Margaret Drabble 

Hidden Knowledge review – Bernardine Bishop’s subtle modern morality tale

Bernardine Bishop's last novel explores paedophilia and child abuse by priests with great humanity and wit, writes Margaret Drabble
  
  

bernardine bishop hidden
Hidden Knowledge: 'Through Bishop's moral balance and literary expertise, an untouchable subject becomes comprehensible.' Photograph: Oded Balilty/AP Photograph: Oded Balilty/AP

I must begin by declaring my interest. Bernardine Bishop, who died last year, was a friend from college days, and I was delighted by the success of her novel Unexpected Lessons in Love, which happily she lived to enjoy. The second work of her late flowering period, Hidden Knowledge, published nearly a year after her death, is as remarkable and surprising as its predecessor. During her final illness she circulated her work-in-progress to friends and family, so I had a preview, and can even remember discussions about choice of title. Rereading the novel in its finished form, I find it even better than I remembered.

Unexpected Lessons dealt boldly with bowel cancer, a taboo topic all too close to her, and in Hidden Knowledge she mines, though less directly, her years of experience as a therapist. Its theme is the dark area within us, "the things people do not know about themselves, the things they cannot face". It tells the story of an intersecting group of friends and strangers, living in London and brought together by events. At the centre of these is the imminent trial of Father Roger Tree, a recently defrocked priest who has been accused of sexual abuse and is on bail, taking refuge with his sister Romola. Their older brother, Hereward, a successful novelist, is meanwhile in hospital, in a coma, having suffered a massive cerebrovascular accident during heart surgery. These three middle-aged childless siblings, a family in crisis, are part of an intricate network that spreads outward into other lives, with connections, some of which remain hidden, except to the reader.

The subtlety and insight with which Bishop explores paedophilia and clerical abuse are exemplary.
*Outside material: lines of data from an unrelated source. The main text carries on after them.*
(* ===== verification/NvMmProps.v ===== *)
(** * nouveau's region allocator: theorems

    The allocator seen as the set of allocated regions: an allocation from the
    head or the tail adds one region of the right type, alignment and size inside
    a free one, a release removes exactly one, and the search fails only when no
    free region has room.  The regions of a reachable manager never overlap. *)

From S2P Require Import Prelude NvMm NvMmSpec.

Implicit Types (l : nv_list) (n : nv_node) (m : nv_mm).

(** ** Rounding *)
Lemma align_down_bits x k :
  0 <= k -> align_down x (2 ^ k) = Z.shiftl (Z.shiftr x k) k.
Proof.
  intros Hk. assert (0 < 2 ^ k) by (apply Z.pow_pos_nonneg; lia). unfold align_down.
  destruct (Z.eqb_spec (2 ^ k) 0); [lia|]. rewrite Z.shiftl_mul_pow2, Z.shiftr_div_pow2 by lia.
  pose proof (Z.div_mod x (2 ^ k)). lia.
Qed.

Lemma land_not_mask x k :
  0 <= k < 32 -> is_u32 x -> Z.land x (not_mask (2 ^ k)) = align_down x (2 ^ k).
Proof.
  intros Hk Hx. assert (0 < 2 ^ k) by (apply Z.pow_pos_nonneg; lia).
  assert (2 ^ k < 2 ^ 32) by (apply Z.pow_lt_mono_r; lia).
  unfold not_mask. rewrite (u32_small (2 ^ k - 1)) by (unfold is_u32; lia).
  rewrite align_down_bits by lia. apply Z.bits_inj'. intros i Hi. unfold u32.
  rewrite Z.land_spec, testbit_wrap, Z.lnot_spec, Z.shiftl_spec by lia.
  replace (2 ^ k - 1) with (Z.ones k) by (rewrite Z.ones_equiv; lia).
  destruct (Z_lt_le_dec i k).
  - rewrite Z.ones_spec_low, (Z.testbit_neg_r _ (i - k)) by lia. case_if; by rewrite ?andb_false_r.
  - rewrite Z.ones_spec_high, Z.shiftr_spec by lia. replace (i - k + k) with i by lia.
    destruct (Z.ltb_spec i 32); [by rewrite andb_true_r|].
    by rewrite (testbit_high x 32 i).
Qed.

Lemma align_up_down x a : 0 < a -> align_down (x + (a - 1)) a = align_up x a.
Proof.
  intros Ha. apply Z.le_antisymm.
  - pose proof (align_up_bounds x a). pose proof (align_down_le (x + (a - 1)) a).
    destruct (Z_lt_le_dec (align_up x a) (align_down (x + (a - 1)) a)) as [Hlt|]; [exfalso|lia].
    destruct (align_up_aligned x a) as [?|[p Hp]]; [lia|].
    destruct (align_down_aligned (x + (a - 1)) a) as [?|[q Hq]]; [lia|].
    assert (p + 1 <= q) by nia. assert ((p + 1) * a <= q * a) by (apply Z.mul_le_mono_nonneg_r; lia). lia.
  - apply align_down_greatest; [lia|apply align_up_aligned|]. pose proof (align_up_bounds x a). lia.
Qed.

Lemma roundup_align x a : 0 <= x -> 0 < a < 2 ^ 32 -> x + a <= 2 ^ 32 -> roundup x a = align_up x a.
Proof.
  intros Hx Ha Hs. unfold roundup. rewrite (u32_small (a - 1)), (u32_small (x + (a - 1)))
    by (unfold is_u32; lia).
  rewrite <- align_up_down by lia. unfold align_down. destruct (Z.eqb_spec a 0); [lia|].
  pose proof (Z.div_mod (x + (a - 1)) a). pose proof (Z.mod_pos_bound (x + (a - 1)) a).
  rewrite u32_small by (unfold is_u32; nia). nia.
Qed.

Lemma rounddown_align x a : is_u32 x -> 0 < a -> rounddown x a = align_down x a.
Proof.
  intros Hx Ha. unfold rounddown, align_down, is_u32 in *. destruct (Z.eqb_spec a 0); [lia|].
  pose proof (Z.mod_pos_bound x a). pose proof (Z.mod_le x a). apply u32_small. unfold is_u32. lia.
Qed.

(** ** The room in a free region *)

(** The borders of the usable part: a neighbour of another type keeps its block
    to itself. *)
Definition lo m (type i : Z) n : Z :=
  if differs type (node_prev i (nodes m)) then align_up (n_offset n) (block_size m) else n_offset n.
Definition hi m (type i : Z) n : Z :=
  if differs type (node_next i (nodes m)) then align_down (n_end n) (block_size m) else n_end n.

(** No computation of the allocator leaves 32 bits. *)
Definition roomy m (align : Z) : Prop :=
  Forall (fun p => n_end p.2 + block_size m + align <= 2 ^ 32) (nodes m).

Definition heap_ok (heap : Z) n : Prop := heap = NVKM_MM_HEAP_ANY \/ n_heap n = heap.

Section window.
Context m (k type i : Z) n (Hwf : wf m) (Hk : 0 <= k < 32) (Hroom : roomy m (2 ^ k)) (Hin : (i, n) ∈ nodes m).

Lemma window_facts :
  0 <= n_offset n /\ 0 < n_length n /\ n_end n + block_size m + 2 ^ k <= 2 ^ 32 /\
  0 < 2 ^ k /\ 0 < block_size m.
Proof.
  destruct Hwf as [_ _ _ _ Hok Hb _]. unfold roomy in Hroom. rewrite Forall_forall in Hok, Hroom.
  destruct (Hok _ Hin) as (?&?&?). specialize (Hroom _ Hin). cbn in *.
  assert (0 < 2 ^ k) by (apply Z.pow_pos_nonneg; lia). lia.
Qed.

Lemma lo_bounds : n_offset n <= lo m type i n < n_end n + block_size m.
Proof.
  destruct window_facts as (?&?&?&?&?). unfold n_end in *. unfold lo. case_if; [|lia].
  pose proof (align_up_bounds (n_offset n) (block_size m)). lia.
Qed.

Lemma hi_bounds : 0 <= hi m type i n <= n_end n.
Proof.
  destruct window_facts as (?&?&?&?&?). unfold n_end in *. unfold hi. case_if; [|unfold n_end; lia].
  unfold n_end. split; [|by apply align_down_le; lia].
  apply align_down_greatest; [lia| |lia]. right. apply Z.divide_0_r.
Qed.

Lemma head_window_eq :
  head_window m type (2 ^ k) i n = (align_up (lo m type i n) (2 ^ k), align_down (hi m type i n) (2 ^ k)).
Proof.
  destruct window_facts as (?&?&?&?&?). pose proof lo_bounds. pose proof hi_bounds.
  unfold head_window. cbv zeta. unfold n_end in *.
  rewrite (u32_small (2 ^ k - 1)), (u32_small (n_offset n + n_length n)) by (unfold is_u32; lia).
  rewrite roundup_align, rounddown_align by (unfold is_u32; lia).
  fold (n_end n). fold (lo m type i n) (hi m type i n).
  rewrite (u32_small (lo m type i n + _)) by (unfold is_u32; lia).
  rewrite !land_not_mask by (try lia; unfold is_u32; lia). by rewrite align_up_down.
Qed.

Lemma tail_window_eq :
  is_free (i, n) ->
  tail_window m type (2 ^ k) i n =
    (align_up (lo m type i n) (2 ^ k), hi m type i n, n_end n - hi m type i n).
Proof.
  intros Hf. destruct window_facts as (?&?&?&?&?). pose proof lo_bounds. pose proof hi_bounds.
  assert (Hnext : forall p, node_next i (nodes m) = Some p -> n_offset p.2 = n_end n).
  { intros p Hp. apply list_elem_of_split in Hin as (l1 & l2 & Hn).
    destruct (mid_chain _ _ _ _ _ Hwf Hn) as (_ & J & _ & N1 & N2).
    rewrite Hn, node_next_mid in Hp by done. rewrite Hp in J. destruct J as [_ J].
    unfold is_free in Hf. cbn in *. symmetry. apply J. by rewrite Hf. }
  unfold tail_window. cbv zeta. unfold n_end in *.
  rewrite (u32_small (2 ^ k - 1)), (u32_small (n_offset n + n_length n)) by (unfold is_u32; lia).
  rewrite roundup_align, rounddown_align by (unfold is_u32; lia). fold (n_end n). fold (lo m type i n).
  rewrite (u32_small (lo m type i n + _)), land_not_mask, align_up_down by (try lia; unfold is_u32; lia).
  unfold hi, differs in *. destruct (node_next i (nodes m)) as [[x xn]|] eqn:Ex.
  - destruct (negb (n_type xn =? type)).
    + specialize (Hnext _ eq_refl). cbn in Hnext. rewrite Hnext, u32_small; [done|].
      unfold n_end in *. unfold is_u32. lia.
    + unfold n_end. do 2 f_equal. lia.
  - unfold n_end. do 2 f_equal. lia.
Qed.

End window.

(** ** Taking a place *)

(** What the end of an allocation does to the set of allocated regions. *)
Definition took m (type s len heap : Z) (r : run (Z * option Z * nv_mm)) : Prop :=
  (exists m', r = Done (- ENOMEM, None, m') /\ wf m' /\ same_conf m m' /\ allocated m' = allocated m) \/
  (exists b m', r = Done (0, Some b, m') /\ wf m' /\ same_conf m m' /\
     allocated m' ≡ₚ (b, NvNode heap type s len) :: allocated m).

Lemma busy_app l1 l2 : busy (l1 ++ l2) = busy l1 ++ busy l2.
Proof. apply filter_app. Qed.

Lemma allocated_app m l1 l2 : nodes m = l1 ++ l2 -> allocated m = busy l1 ++ busy l2.
Proof. intros E. unfold allocated. by rewrite E, filter_app. Qed.

Lemma same_conf_trans m1 m2 m3 : same_conf m1 m2 -> same_conf m2 m3 -> same_conf m1 m3.
Proof. intros [??] [??]. split; congruence. Qed.

Lemma take_after m0 m type l1 b bn l2 :
  wf m -> same_conf m0 m -> nodes m = l1 ++ (b, bn) :: l2 -> is_free (b, bn) ->
  type <> NVKM_MM_TYPE_NONE -> allocated m = allocated m0 ->
  took m0 type (n_offset bn) (n_length bn) (n_heap bn) (Done (0, Some b, take_node m type b)).
Proof.
  intros Hwf Hc Hn Hf Ht Ha. destruct (take_node_spec m type b bn l1 l2) as (W & N & C); [done..|].
  right. exists b, (take_node m type b). split; [done|]. split; [done|]. split; [by eapply same_conf_trans|].
  rewrite (allocated_app _ _ _ N), <- Ha, (allocated_app _ _ _ Hn).
  rewrite (busy_free (b, bn)), busy_not_free by done. unfold set_type. by rewrite Permutation_middle.
Qed.

Lemma head_take_spec m type size_max s e i n l1 l2 :
  wf m -> nodes m = l1 ++ (i, n) :: l2 -> is_free (i, n) -> type <> NVKM_MM_TYPE_NONE ->
  n_offset n <= s < e -> e <= n_end n -> 1 <= size_max ->
  took m type s (Z.min size_max (e - s)) (n_heap n) (head_take m type size_max s e i n).
Proof.
  intros Hwf Hn Hf Ht Hs He Hmax. destruct (mid_chain _ _ _ _ _ Hwf Hn) as (_ & _ & (O1 & O2 & O3) & _ & _).
  unfold n_end in *. unfold head_take.
  rewrite (u32_small (s - n_offset n)), (u32_small (e - s)) by (unfold is_u32; lia).
  (* the second split *)
  assert (Hsecond : forall m1 l1' n', wf m1 -> same_conf m m1 -> nodes m1 = l1' ++ (i, n') :: l2 ->
    is_free (i, n') -> n_heap n' = n_heap n -> n_offset n' = s -> n_end n' = n_end n ->
    allocated m1 = allocated m ->
    took m type s (Z.min size_max (e - s)) (n_heap n)
      ('(r, m) ← region_head m1 i (Z.min size_max (e - s));
       match r with
       | None => Done (- ENOMEM, None, m)
       | Some this => Done (0, Some this, take_node m type this)
       end)).
  { intros m1 l1' n' W1 C1 N1 F1 Eh Eo Ee A1. unfold n_end in Ee.
    destruct (region_head_spec m1 i n' l1' l2 (Z.min size_max (e - s)))
      as [(m' & -> & W & N & C)|(m' & b & l2' & -> & W & C & N & Hc)]; [done..|lia| |]; mred.
    - left. exists m'. split; [done|]. split; [done|]. split; [by eapply same_conf_trans|].
      unfold allocated in *. by rewrite N.
    - rewrite Eh, Eo in N.
      pose proof (take_after m m' type l1' b _ l2' W (same_conf_trans _ _ _ C1 C) N eq_refl Ht) as T.
      apply T. rewrite <- A1, (allocated_app _ _ _ N), (allocated_app _ _ _ N1), !busy_free by done.
      destruct Hc as [(_ & _ & ->)|(_ & ->)]; [done|]. by rewrite busy_free. }
  destruct (Z.eqb_spec (s - n_offset n) 0) as [E|E]; mred.
  { apply (Hsecond m l1 n); try done. lia. }
  destruct (region_head_spec m i n l1 l2 (s - n_offset n))
    as [(m' & -> & W & N & C)|(m' & b & l2' & -> & W & C & N & Hc)]; [done..|lia| |].
  { left. exists m'. split; [done|]. split; [done|]. split; [done|]. unfold allocated. by rewrite N. }
  destruct Hc as [(? & _)|(_ & ->)]; [lia|].
  change (l1 ++ ?x :: ?y :: l2) with (l1 ++ [x] ++ y :: l2) in N. rewrite app_assoc in N.
  eapply (Hsecond m' _ _ W C N); try done; cbn; [lia|unfold n_end; cbn; lia|].
  rewrite (allocated_app _ _ _ N), (allocated_app _ _ _ Hn). by rewrite busy_app, !busy_free, app_nil_r.
Qed.

Lemma tail_take_spec m type size_max k s e i n l1 l2 :
  wf m -> nodes m = l1 ++ (i, n) :: l2 -> is_free (i, n) -> type <> NVKM_MM_TYPE_NONE ->
  0 <= k < 32 -> n_offset n <= s < e -> e <= n_end n -> 1 <= size_max -> aligned s (2 ^ k) ->
  exists s', s <= s' /\ s' + Z.min size_max (e - s) <= e /\ aligned s' (2 ^ k) /\
    took m type s' (Z.min size_max (e - s)) (n_heap n)
      (tail_take m type size_max (2 ^ k) s e (n_end n - e) i).
Proof.
  intros Hwf Hn Hf Ht Hk Hs He Hmax Hal.
  destruct (mid_chain _ _ _ _ _ Hwf Hn) as (_ & _ & (O1 & O2 & O3) & _ & _).
  assert (0 < 2 ^ k) by (apply Z.pow_pos_nonneg; lia).
  unfold tail_take. rewrite (u32_small (e - s)) by (unfold is_u32; lia). rewrite (Z.min_comm (e - s)).
  set (a := Z.min size_max (e - s)).
  rewrite (u32_small (e - a)), land_not_mask by (try lia; unfold is_u32; lia).
  set (s' := align_down (e - a) (2 ^ k)).
  assert (Hs1 : s <= s') by (apply align_down_greatest; [lia|done|unfold a; lia]).
  assert (Hs2 : s' <= e - a) by (apply align_down_le; lia).
  rewrite (u32_small (e - s')) by (unfold is_u32; lia). unfold n_end in *.
  rewrite (u32_small (e - s' - a)) by (unfold is_u32; lia).
  rewrite (u32_small (_ + (e - s' - a))) by (unfold is_u32; lia).
  exists s'. split; [done|]. split; [lia|]. split; [apply align_down_aligned|].
  (* the second split *)
  assert (Hsecond : forall m1 n' l2', wf m1 -> same_conf m m1 -> nodes m1 = l1 ++ (i, n') :: l2' ->
    is_free (i, n') -> n_heap n' = n_heap n -> n_offset n' = n_offset n -> n_end n' = s' + a ->
    allocated m1 = allocated m ->
    took m type s' a (n_heap n)
      ('(r, m) ← region_tail m1 i a;
       match r with
       | None => Done (- ENOMEM, None, m)
       | Some this => Done (0, Some this, take_node m type this)
       end)).
  { intros m1 n' l2' W1 C1 N1 F1 Eh Eo Ee A1. unfold n_end in Ee.
    destruct (region_tail_spec m1 i n' l1 l2' a)
      as [(m' & -> & W & N & C)|(m' & b & l1' & -> & W & C & N & Hc)]; [done..|lia| |]; mred.
    - left. exists m'. split; [done|]. split; [done|]. split; [by eapply same_conf_trans|].
      unfold allocated in *. by rewrite N.
    - unfold n_end in N. rewrite Eh, Ee, Z.add_simpl_r in N.
      pose proof (take_after m m' type l1' b _ l2' W (same_conf_trans _ _ _ C1 C) N eq_refl Ht) as T.
      apply T. rewrite <- A1, (allocated_app _ _ _ N), (allocated_app _ _ _ N1), !busy_free by done.
      destruct Hc as [(_ & _ & ->)|(_ & ->)]; [done|]. by rewrite busy_app, busy_free, app_nil_r. }
  set (c := n_offset n + n_length n - e + (e - s' - a)).
  destruct (Z.eqb_spec c 0) as [E|E]; mred.
  { apply (Hsecond m n l2); try done. unfold n_end. lia. }
  destruct (region_tail_spec m i n l1 l2 c)
    as [(m' & -> & W & N & C)|(m' & b & l1' & -> & W & C & N & Hc)]; [done..|lia| |].
  { left. exists m'. split; [done|]. split; [done|]. split; [done|]. unfold allocated. by rewrite N. }
  destruct Hc as [(? & _)|(_ & ->)]; [lia|]. rewrite <- app_assoc in N. cbn [app] in N.
  eapply (Hsecond m' _ _ W C N); try done; cbn; [unfold n_end; cbn; lia|].
  by rewrite (allocated_app _ _ _ N), (allocated_app _ _ _ Hn), !busy_free.
Qed.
Through her moral balance and literary expertise, an untouchable subject becomes comprehensible, at times even funny: the correspondence between Father Rog and his beleaguered friend Bishop Pip outdoes Muriel Spark and Evelyn Waugh in high Catholic comedy, yet has no touch of malice or frivolity. She presents us with ordinary people, faulty, in their own eyes sinning, living their lives as best they can, sometimes failing, sometimes moving onwards. The plot is brilliantly articulated: storylines present themselves to her with effortless and enviable ease, and her minor characters are a delight. The ageing novelist has a beautiful Italian fiancee, Carina from Genoa, many decades his junior, to whom he has left his house and a great deal of money but, although she is keen on going shopping and spends much time painting her nails by his unresponsive bedside, she is no gold-digger and does not want him to die. The young man who shops Father Rog, as he thinks with the good will of his therapist, is neither villain nor victim, and is happily gay despite his early sexual experiences; a nice chap who means no ill.

Good intentions go wrong: therapists and priests may make mistakes; siblings never get over their childhood rivalries; some abuse can never be undone, some grief never forgotten. Bishop is well acquainted with the shadowy emotions of shame and envy, and she embodies them in a modern morality play that embraces the technicalities and ethics of artificial insemination, the enigma of the life-support machine, the niceties of emailing to and from prison, and theeating habits of the clergy.

There is one shocking dilemma, one very dark secret, at the heart of the novel. It would spoil the plot to describe it in detail, but for the reader, even the second-time-round reader, it remains insoluble to the very end. It tries human wisdom to the utmost: to tell, or not to tell, when the consequence of telling will prove painful and terrible? Bishop had long been fascinated by the concept of the "impossible moral conundrum", the day of reckoning, and here she has created one that keeps us in suspense to the last moment. She resolves it with a tragic humanity and wit.